You are viewing a plain text version of this content. The canonical link for it is here.
Posted to issues@flink.apache.org by NicoK <gi...@git.apache.org> on 2018/02/28 17:35:28 UTC

[GitHub] flink pull request #5601: [FLINK-8336][yarn/s3][tests] harden YarnFileStageT...

GitHub user NicoK opened a pull request:

    https://github.com/apache/flink/pull/5601

    [FLINK-8336][yarn/s3][tests] harden YarnFileStageTest upload test for eventual consistent read-after-write

    ## What is the purpose of the change
    
    In case the newly written object cannot be read (yet, e.g. due to eventually consistent read-after-write file systems like S3), we do 4 more retries to retrieve the value and wait 50ms each. While this does not solve all the cases it should make the (rare) case of the written object not being available for read even more unlikely.
    
    ## Brief change log
    
    - let `YarnFileStageTest` try 5 times waiting 50ms each before giving up on retrieving a file that should have been uploaded before
    
    ## Verifying this change
    
    This change is a trivial rework / code cleanup without any test coverage.
    
    ## Does this pull request potentially affect one of the following parts:
    
      - Dependencies (does it add or upgrade a dependency): **no**
      - The public API, i.e., is any changed class annotated with `@Public(Evolving)`: **no**
      - The serializers: **no**
      - The runtime per-record code paths (performance sensitive): **no**
      - Anything that affects deployment or recovery: JobManager (and its components), Checkpointing, Yarn/Mesos, ZooKeeper: **no**
      - The S3 file system connector: **no**
    
    ## Documentation
    
      - Does this pull request introduce a new feature? **no**
      - If yes, how is the feature documented? **not applicable**


You can merge this pull request into a Git repository by running:

    $ git pull https://github.com/NicoK/flink flink-8336

Alternatively you can review and apply these changes as the patch at:

    https://github.com/apache/flink/pull/5601.patch

To close this pull request, make a commit to your master/trunk branch
with (at least) the following in the commit message:

    This closes #5601
    
----
commit 9d7293fa7419344955e35851895a992af9eb09e4
Author: Nico Kruber <ni...@...>
Date:   2018-02-27T16:29:00Z

    [FLINK-8336][yarn/s3][tests] harden YarnFileStageTest upload test for eventual consistent read-after-write
    
    In case the newly written object cannot be read (yet), we do 4 more retries to
    retrieve the value and wait 50ms each. While this does not solve all the cases
    it should make the (rare) case of the written object not being available for
    read even more unlikely.

----


---

[GitHub] flink issue #5601: [FLINK-8818][yarn/s3][tests] harden YarnFileStageTest upl...

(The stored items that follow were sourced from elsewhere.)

(* ===== verification/Container.v ===== *)
(** * The container to configure

    [src/src/nvc_container.c]: where the container is, who owns it, where its
    libraries are and which control group it has.  The control groups are used
    through the interface [CgroupOps]. *)
From stdpp Require Import pretty.
From S2P Require Import Prelude CString Effects Logic Errors Options Utils Types Paths Files Devices Ldcache Driver Cgroup Info.

Definition validate_args (predicate : bool) : M (option unit) :=
  if negb predicate then do error_setx "invalid argument" in ret None else ret (Some tt).

(** [calloc] failing is the only failure. *)
Definition nvc_container_config_new (pid : Z) (rootfs : string) : M (option nvc_container_config) :=
  let* ok := call EAlloc in
  if ok : bool then ret (Some (mkCntConfig pid rootfs None None None None None None))
  else do set_errno ENOMEM in ret None.

Definition PROC_PID (pid : Z) : string := "/proc/" +:+ print_Z (to_int32 pid).
Definition PROC_ROOT_PATH (proc : string) : string := proc +:+ "/root/".
Definition PROC_NS_PATH (proc namespace : string) : string := proc +:+ "/ns/" +:+ namespace.

Definition host_prefix (flags : Z) (cfg : nvc_container_config) : string :=
  if has_flag flags OPT_STANDALONE then cc_rootfs cfg else "".

Definition find_namespace_path (flags : Z) (cfg : nvc_container_config) (namespace : string) : M (option string) :=
  xasprintf (host_prefix flags cfg +:+ PROC_NS_PATH (PROC_PID (cc_pid cfg)) namespace).

Definition lookup_owner (flags : Z) (cfg : nvc_container_config) : M (option (Z * Z)) :=
  let? path := xsnprintf PATH_MAX (host_prefix flags cfg +:+ PROC_PID (cc_pid cfg)) else ret None in
  let? s := xstat path else ret None in
  ret (Some (st_uid s, st_gid s)).

(** One match of the glob: resolved, and added unless it is there already.  The
    match is read from behind the root on. *)
Definition add_compat_lib (rootfs : string) (libs : list string) (path : string) : M (option (list string)) :=
  if (String.length path <? String.length rootfs)%nat then halt (Undefined "gl_pathv: path shorter than the root")
  else
    let? path := path_resolve rootfs (str_drop (String.length rootfs) path) else ret None in
    if str_array_match path libs then ret (Some libs)
    else let? path := xstrdup path else ret None in ret (Some (libs ++ [path])).

Definition find_library_paths (flags : Z) (cfg : nvc_container_config) : M (option (list string)) :=
  if negb (has_flag flags OPT_COMPUTE_LIBS) then ret (Some [])
  else
    let* cudart := path_arg (cudart_dir cfg) in
    let? path := path_resolve_full (cc_rootfs cfg) cudart else ret None in
    let? path := path_append path "compat/lib*.so.*" else ret None in
    let? paths := xglob path else ret None in
    match paths with
    | [] => ret (Some [])
    | _ =>
        let? _ := array_new (Z.of_nat (length paths)) else ret None in
        let? libs := foldM (add_compat_lib (cc_rootfs cfg)) [] paths else ret None in
        let slots := map Some libs ++ replicate (length paths - length libs) None in
        let '(arr, n) := array_pack slots (length slots) in
        ret (Some (present (take n arr)))
    end.

(** Where the 32-bit libraries go when the distribution is not multiarch. *)
Definition choose_libs32 (rootfs libs_dir : string) : M (option string) :=
  let? path := path_resolve_full rootfs USR_LIB32_DIR else ret None in
  let? there := file_exists path else ret None in
  if there : bool then ret (Some USR_LIB32_DIR)
  else
    let? tmp := path_resolve_full rootfs libs_dir else ret None in
    let? path := path_resolve_full rootfs USR_LIB32_ALT_DIR else ret None in
    let? there := file_exists path else ret None in
    ret (Some (if (there : bool) && negb (str_equal path tmp) then USR_LIB32_ALT_DIR else USR_LIB32_DIR)).

Definition choose_libs (rootfs : string) (libs_dir libs32_dir : option string) : M (option (string * string)) :=
  match libs_dir, libs32_dir with
  | Some l, Some l32 => ret (Some (l, l32))
  | _, _ =>
      let? path := path_resolve_full rootfs "/etc/debian_version" else ret None in
      let? multiarch := file_exists path else ret None in
      if multiarch : bool then
        ret (Some (default XDX_LIB_MULTIARCH_DIR libs_dir, default USR_LIB32_MULTIARCH_DIR libs32_dir))
      else
        let l := default USR_LIB_DIR libs_dir in
        match libs32_dir with
        | Some l32 => ret (Some (l, l32))
        | None => let? l32 := choose_libs32 rootfs l else ret None in ret (Some (l, l32))
        end
  end.

(** [stat(path, &st) == 0 && S_ISDIR(st.st_mode)]: a failure only sets [errno]. *)
Definition is_dir (path : string) : M bool :=
  let* r := call (EStat path) in
  let* st := trap r in
  ret (match st with Some st => S_ISDIR (st_mode st) | None => false end).

(** An unknown system is reported to the log only. *)
Definition choose_dris : M (option string) :=
  let* r := call EUname in
  let? machine := trap r else do error_set "uname" in ret None in
  let* x86_deb := if str_has_suffix machine "x86_64" then is_dir "/etc/apt" else ret false in
  if x86_deb : bool then ret (Some XDX_LIB_DRI_X86_DEB)
  else
    let* arm_deb := if str_has_suffix machine "aarch64" then is_dir "/etc/apt" else ret false in
    if arm_deb : bool then ret (Some XDX_LIB_DRI_ARM_DEB)
    else
      let* x86_rpm := if str_has_suffix machine "x86_64" then is_dir "/etc/rpm" else ret false in
      if x86_rpm : bool then ret (Some XDX_LIB_DRI_X86_RPM) else ret None.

Posted by NicoK <gi...@git.apache.org>.
Github user NicoK commented on the issue:

    https://github.com/apache/flink/pull/5601
  
    also see further test changes in this regard in #5624


---

[GitHub] flink issue #5601: [FLINK-8818][yarn/s3][tests] harden YarnFileStageTest upl...

Posted by StephanEwen <gi...@git.apache.org>.
Github user StephanEwen commented on the issue:

    https://github.com/apache/flink/pull/5601
  
    S3 is actually strongly consistent when reading newly created objects, just not in listing or renaming objects (files).
    
    The test seems to actually use reads of full paths, so wondering why there is a failure in the first place.
    
    If there is an issue that the Yarn upload code relies on eventually consistent operations, then fixing the test by retries may disguise the actual issue. If there is no eventually consistent operation, then this should not be necessary in the first place. I fear this change may be down a tricky path...
    
    Can you explain/double check why the failure happened and why the retry is necessary to stabilize the test, but the actual Yarn code is not affected by this?


---

[GitHub] flink pull request #5601: [FLINK-8818][yarn/s3][tests] harden YarnFileStageT...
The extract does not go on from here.